Saved entries:

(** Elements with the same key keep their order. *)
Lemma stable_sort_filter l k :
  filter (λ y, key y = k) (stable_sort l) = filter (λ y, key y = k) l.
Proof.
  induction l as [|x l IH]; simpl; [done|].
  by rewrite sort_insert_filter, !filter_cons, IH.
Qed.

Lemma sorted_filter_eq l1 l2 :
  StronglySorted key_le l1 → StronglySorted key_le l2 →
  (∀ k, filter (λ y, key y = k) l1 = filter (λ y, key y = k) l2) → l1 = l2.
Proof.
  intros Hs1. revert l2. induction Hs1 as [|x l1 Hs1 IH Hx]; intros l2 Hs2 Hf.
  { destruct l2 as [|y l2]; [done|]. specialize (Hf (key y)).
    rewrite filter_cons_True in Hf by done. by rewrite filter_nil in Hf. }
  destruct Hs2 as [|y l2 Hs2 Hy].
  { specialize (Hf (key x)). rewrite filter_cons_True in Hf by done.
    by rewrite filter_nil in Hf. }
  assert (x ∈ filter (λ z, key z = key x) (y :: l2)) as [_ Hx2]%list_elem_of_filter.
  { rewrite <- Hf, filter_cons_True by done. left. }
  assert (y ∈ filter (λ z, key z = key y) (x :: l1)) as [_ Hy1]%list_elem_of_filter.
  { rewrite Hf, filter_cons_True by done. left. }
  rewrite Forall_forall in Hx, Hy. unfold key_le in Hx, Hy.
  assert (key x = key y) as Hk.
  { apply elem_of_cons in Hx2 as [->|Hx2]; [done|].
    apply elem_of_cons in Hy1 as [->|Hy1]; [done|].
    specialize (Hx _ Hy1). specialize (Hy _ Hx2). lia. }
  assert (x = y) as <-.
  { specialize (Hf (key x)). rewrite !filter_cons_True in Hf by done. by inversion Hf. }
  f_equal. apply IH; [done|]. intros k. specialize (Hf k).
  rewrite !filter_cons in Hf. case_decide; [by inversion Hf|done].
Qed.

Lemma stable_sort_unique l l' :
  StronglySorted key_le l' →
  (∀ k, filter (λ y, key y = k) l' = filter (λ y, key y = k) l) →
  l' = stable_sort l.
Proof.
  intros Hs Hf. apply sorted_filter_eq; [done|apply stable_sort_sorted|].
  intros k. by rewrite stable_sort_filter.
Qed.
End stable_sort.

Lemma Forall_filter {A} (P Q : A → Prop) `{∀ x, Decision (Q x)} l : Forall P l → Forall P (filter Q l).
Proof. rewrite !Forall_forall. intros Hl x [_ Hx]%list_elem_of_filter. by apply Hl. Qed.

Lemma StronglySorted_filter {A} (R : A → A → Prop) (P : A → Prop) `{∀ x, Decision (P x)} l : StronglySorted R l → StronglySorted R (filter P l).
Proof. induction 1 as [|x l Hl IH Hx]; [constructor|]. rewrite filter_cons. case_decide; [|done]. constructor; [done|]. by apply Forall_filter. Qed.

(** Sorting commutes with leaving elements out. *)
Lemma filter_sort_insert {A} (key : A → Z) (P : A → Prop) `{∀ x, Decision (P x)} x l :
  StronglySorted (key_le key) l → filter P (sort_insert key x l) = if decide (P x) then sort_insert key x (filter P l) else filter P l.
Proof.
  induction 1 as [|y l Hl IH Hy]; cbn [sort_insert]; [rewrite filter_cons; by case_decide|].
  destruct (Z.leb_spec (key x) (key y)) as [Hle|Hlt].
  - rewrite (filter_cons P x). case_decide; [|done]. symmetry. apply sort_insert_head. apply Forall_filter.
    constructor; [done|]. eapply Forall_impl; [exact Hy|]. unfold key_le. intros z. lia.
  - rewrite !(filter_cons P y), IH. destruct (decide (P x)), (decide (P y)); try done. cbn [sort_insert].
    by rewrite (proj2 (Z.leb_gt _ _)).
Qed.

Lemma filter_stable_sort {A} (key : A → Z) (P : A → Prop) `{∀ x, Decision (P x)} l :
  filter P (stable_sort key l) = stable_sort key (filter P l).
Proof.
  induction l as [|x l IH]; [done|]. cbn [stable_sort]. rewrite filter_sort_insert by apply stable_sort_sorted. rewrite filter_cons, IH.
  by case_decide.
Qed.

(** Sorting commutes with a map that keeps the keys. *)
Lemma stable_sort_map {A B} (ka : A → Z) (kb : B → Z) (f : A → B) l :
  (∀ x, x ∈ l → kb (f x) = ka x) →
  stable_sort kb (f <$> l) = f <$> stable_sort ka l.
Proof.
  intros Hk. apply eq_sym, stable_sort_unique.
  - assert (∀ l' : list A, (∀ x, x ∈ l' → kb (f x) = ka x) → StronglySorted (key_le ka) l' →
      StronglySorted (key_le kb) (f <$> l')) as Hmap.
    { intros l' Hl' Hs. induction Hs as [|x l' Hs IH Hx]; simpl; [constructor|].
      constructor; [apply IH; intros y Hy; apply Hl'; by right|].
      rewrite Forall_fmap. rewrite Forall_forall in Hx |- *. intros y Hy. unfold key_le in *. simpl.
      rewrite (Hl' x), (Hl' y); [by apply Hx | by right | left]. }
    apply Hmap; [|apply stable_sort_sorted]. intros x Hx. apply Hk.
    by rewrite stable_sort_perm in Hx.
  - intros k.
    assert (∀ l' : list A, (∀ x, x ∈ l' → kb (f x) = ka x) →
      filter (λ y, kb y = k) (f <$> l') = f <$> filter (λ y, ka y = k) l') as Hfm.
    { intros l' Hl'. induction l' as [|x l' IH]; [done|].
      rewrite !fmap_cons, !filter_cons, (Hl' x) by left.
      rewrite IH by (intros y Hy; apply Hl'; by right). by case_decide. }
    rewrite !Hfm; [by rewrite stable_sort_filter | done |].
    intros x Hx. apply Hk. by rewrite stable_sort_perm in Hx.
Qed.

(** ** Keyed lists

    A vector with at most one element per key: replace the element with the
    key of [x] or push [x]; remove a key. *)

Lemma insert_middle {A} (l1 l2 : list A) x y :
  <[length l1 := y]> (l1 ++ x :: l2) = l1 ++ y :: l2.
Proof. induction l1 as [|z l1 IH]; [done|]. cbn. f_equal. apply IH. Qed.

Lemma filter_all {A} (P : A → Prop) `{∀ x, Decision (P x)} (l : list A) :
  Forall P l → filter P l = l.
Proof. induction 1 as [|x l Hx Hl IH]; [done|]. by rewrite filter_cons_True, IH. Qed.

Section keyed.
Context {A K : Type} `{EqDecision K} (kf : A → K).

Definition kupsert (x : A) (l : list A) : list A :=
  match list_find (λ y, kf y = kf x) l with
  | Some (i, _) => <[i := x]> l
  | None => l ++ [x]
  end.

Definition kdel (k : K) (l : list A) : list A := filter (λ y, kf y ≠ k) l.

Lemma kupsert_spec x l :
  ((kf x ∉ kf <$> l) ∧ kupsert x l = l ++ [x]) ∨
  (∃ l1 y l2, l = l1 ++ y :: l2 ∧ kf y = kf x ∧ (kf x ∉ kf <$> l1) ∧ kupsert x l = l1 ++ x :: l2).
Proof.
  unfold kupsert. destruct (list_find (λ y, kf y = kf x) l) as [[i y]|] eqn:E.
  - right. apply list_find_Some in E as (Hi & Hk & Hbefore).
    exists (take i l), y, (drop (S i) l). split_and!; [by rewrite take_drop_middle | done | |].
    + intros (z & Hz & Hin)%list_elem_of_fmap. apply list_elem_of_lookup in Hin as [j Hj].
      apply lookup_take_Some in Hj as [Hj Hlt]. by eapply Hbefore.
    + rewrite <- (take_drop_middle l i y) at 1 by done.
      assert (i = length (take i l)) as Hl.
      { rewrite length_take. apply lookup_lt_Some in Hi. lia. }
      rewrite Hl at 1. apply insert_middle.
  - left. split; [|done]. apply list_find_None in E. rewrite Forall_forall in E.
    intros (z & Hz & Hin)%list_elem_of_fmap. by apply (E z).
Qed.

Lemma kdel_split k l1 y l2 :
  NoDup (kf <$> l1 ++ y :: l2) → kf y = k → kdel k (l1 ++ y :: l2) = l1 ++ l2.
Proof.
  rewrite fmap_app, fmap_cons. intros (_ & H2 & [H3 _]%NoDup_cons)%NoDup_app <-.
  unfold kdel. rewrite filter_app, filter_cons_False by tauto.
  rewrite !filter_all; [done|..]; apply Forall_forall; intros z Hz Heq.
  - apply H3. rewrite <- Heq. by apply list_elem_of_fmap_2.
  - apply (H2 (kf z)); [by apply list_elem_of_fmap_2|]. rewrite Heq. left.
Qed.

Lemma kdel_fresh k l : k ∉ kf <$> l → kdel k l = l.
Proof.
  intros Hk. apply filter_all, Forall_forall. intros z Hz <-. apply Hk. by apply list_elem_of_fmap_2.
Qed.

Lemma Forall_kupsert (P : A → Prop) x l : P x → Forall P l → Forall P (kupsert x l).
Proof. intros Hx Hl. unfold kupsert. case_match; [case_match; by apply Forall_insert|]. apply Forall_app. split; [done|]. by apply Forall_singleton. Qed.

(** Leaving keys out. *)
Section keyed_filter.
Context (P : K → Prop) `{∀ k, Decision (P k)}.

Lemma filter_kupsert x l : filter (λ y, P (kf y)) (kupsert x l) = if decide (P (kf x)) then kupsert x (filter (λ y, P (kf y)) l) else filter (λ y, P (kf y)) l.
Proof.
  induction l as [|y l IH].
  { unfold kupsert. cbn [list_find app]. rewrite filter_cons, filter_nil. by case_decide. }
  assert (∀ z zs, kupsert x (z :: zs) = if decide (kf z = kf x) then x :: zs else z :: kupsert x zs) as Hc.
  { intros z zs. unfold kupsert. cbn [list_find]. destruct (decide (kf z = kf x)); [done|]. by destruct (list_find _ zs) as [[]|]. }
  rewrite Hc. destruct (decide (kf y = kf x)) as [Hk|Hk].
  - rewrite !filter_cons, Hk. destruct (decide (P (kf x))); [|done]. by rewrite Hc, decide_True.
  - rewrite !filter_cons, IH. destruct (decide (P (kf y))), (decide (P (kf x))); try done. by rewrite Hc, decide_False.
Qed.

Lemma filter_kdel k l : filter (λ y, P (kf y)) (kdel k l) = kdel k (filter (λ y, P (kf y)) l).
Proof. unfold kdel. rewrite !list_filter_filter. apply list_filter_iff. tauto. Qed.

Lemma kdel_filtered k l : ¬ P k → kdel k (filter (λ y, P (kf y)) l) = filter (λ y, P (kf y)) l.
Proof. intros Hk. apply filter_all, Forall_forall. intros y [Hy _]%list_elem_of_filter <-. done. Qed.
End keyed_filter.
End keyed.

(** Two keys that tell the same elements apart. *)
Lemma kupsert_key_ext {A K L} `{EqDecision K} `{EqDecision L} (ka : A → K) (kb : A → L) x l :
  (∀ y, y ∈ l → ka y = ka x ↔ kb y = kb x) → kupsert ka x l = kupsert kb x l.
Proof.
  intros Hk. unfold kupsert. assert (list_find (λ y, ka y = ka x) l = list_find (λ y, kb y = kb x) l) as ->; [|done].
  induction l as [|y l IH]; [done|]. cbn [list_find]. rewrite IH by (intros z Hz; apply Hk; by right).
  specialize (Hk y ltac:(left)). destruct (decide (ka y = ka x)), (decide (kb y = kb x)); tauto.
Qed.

--

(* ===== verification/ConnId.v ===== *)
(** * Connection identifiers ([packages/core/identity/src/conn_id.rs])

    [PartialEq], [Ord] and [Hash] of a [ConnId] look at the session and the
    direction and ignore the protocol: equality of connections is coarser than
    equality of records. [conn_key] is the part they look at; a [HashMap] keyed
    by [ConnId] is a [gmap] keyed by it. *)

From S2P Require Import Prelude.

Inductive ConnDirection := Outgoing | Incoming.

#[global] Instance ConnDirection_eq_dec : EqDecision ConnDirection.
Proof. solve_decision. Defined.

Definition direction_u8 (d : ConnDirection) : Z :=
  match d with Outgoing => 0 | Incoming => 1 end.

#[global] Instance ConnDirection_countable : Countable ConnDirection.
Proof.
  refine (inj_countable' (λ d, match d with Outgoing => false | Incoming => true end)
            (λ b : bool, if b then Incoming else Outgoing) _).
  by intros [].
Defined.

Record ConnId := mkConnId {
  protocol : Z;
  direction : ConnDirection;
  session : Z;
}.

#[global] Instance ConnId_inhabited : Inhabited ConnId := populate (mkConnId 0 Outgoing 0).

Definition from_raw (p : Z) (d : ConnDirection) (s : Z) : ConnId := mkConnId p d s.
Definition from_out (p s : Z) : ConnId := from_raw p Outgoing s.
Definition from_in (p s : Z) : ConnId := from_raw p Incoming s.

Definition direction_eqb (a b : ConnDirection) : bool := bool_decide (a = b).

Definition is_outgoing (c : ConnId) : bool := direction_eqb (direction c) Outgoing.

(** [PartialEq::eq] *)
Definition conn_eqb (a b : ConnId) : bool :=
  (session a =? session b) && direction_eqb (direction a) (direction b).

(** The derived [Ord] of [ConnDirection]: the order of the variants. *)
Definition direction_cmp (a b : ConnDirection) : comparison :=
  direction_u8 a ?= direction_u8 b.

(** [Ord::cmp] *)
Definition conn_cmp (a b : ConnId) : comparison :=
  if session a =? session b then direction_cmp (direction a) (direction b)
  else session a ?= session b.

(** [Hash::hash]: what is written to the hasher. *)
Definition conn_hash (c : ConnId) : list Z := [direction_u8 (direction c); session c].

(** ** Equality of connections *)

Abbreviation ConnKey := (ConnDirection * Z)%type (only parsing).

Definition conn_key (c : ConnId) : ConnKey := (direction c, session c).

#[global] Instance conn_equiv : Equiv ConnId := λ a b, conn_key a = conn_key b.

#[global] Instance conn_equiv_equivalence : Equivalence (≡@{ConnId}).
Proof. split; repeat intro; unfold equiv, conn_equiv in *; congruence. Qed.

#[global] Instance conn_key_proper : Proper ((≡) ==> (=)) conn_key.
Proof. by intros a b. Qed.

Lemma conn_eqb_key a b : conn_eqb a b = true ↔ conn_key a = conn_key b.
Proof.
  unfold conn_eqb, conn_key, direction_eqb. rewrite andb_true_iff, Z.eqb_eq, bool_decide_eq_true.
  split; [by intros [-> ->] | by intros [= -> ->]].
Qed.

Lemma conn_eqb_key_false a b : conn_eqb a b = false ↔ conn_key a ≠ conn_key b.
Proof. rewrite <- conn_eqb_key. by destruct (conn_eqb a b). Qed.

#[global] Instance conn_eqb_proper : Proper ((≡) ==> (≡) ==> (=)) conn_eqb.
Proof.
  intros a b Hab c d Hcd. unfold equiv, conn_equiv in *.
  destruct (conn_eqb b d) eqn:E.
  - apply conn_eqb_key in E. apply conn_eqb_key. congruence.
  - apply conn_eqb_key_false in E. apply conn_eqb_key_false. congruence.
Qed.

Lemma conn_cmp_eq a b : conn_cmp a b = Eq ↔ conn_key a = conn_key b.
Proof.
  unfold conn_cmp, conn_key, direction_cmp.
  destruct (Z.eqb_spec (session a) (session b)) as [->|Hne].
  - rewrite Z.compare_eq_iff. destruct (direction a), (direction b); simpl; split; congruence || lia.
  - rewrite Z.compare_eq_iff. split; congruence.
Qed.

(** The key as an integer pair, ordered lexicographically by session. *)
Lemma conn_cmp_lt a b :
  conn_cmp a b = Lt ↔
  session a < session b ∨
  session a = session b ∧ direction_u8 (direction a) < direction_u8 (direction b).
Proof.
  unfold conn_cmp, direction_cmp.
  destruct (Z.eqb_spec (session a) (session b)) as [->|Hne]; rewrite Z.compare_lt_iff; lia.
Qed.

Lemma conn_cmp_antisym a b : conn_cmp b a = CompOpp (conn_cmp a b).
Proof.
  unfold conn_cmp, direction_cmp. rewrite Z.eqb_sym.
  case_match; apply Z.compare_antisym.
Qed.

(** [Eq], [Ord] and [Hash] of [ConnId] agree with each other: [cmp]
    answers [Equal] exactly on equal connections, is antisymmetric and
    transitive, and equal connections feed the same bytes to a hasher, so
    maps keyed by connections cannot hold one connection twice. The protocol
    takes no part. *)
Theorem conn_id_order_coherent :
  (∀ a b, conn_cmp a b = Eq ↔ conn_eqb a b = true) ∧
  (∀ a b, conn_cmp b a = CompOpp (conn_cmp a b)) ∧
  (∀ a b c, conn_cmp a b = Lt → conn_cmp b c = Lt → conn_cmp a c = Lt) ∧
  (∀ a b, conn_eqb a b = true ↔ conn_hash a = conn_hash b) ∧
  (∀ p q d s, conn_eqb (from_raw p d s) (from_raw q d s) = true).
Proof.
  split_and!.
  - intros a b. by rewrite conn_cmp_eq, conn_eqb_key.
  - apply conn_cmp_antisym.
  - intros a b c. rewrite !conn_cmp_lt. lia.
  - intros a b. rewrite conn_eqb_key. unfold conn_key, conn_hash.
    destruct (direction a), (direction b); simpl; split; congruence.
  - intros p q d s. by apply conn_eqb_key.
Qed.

---

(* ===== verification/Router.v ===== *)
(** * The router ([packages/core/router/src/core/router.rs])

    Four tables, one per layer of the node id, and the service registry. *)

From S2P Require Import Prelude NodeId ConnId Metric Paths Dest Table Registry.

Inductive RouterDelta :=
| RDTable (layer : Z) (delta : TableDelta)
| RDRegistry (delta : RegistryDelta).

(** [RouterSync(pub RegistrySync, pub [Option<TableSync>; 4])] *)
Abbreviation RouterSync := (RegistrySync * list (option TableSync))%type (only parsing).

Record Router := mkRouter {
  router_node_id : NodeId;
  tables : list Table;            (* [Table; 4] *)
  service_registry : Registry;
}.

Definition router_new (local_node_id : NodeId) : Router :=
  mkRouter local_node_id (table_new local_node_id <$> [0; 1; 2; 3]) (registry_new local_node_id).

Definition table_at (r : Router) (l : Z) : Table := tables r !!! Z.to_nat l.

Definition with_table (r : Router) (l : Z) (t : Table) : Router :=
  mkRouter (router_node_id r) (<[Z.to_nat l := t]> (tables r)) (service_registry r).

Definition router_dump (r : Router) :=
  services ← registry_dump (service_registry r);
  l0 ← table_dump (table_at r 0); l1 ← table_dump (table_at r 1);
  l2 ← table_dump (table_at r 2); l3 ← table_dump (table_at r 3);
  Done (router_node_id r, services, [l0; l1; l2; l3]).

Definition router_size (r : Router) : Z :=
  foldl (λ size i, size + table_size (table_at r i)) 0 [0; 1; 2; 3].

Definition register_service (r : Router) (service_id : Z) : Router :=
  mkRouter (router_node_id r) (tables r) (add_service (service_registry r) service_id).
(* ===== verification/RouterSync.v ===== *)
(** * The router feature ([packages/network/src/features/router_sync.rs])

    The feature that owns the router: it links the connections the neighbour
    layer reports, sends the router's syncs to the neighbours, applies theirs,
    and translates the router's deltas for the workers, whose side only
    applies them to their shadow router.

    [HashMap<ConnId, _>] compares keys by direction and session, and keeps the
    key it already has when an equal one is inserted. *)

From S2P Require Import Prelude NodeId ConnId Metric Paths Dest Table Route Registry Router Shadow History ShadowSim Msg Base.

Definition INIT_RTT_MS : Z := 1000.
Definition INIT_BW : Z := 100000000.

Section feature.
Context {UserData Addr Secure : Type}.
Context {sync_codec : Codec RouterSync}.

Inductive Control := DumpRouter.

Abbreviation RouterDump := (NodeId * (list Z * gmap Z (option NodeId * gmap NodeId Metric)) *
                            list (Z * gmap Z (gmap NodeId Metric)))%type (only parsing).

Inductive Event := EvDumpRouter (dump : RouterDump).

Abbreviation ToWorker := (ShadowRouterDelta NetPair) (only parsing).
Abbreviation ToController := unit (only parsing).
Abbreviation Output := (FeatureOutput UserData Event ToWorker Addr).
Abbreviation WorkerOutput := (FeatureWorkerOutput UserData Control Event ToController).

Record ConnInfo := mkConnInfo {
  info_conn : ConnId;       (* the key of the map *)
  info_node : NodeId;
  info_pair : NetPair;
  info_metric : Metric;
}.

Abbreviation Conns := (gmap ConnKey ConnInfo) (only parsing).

■ REQUIREMENT
For every line above that has "mkRouter" in it, copy the line.

■ OUTPUT FOR THIS EXERCISE
Record Router := mkRouter {
  mkRouter local_node_id (table_new local_node_id <$> [0; 1; 2; 3]) (registry_new local_node_id).
  mkRouter (router_node_id r) (<[Z.to_nat l := t]> (tables r)) (service_registry r).
  mkRouter (router_node_id r) (tables r) (add_service (service_registry r) service_id).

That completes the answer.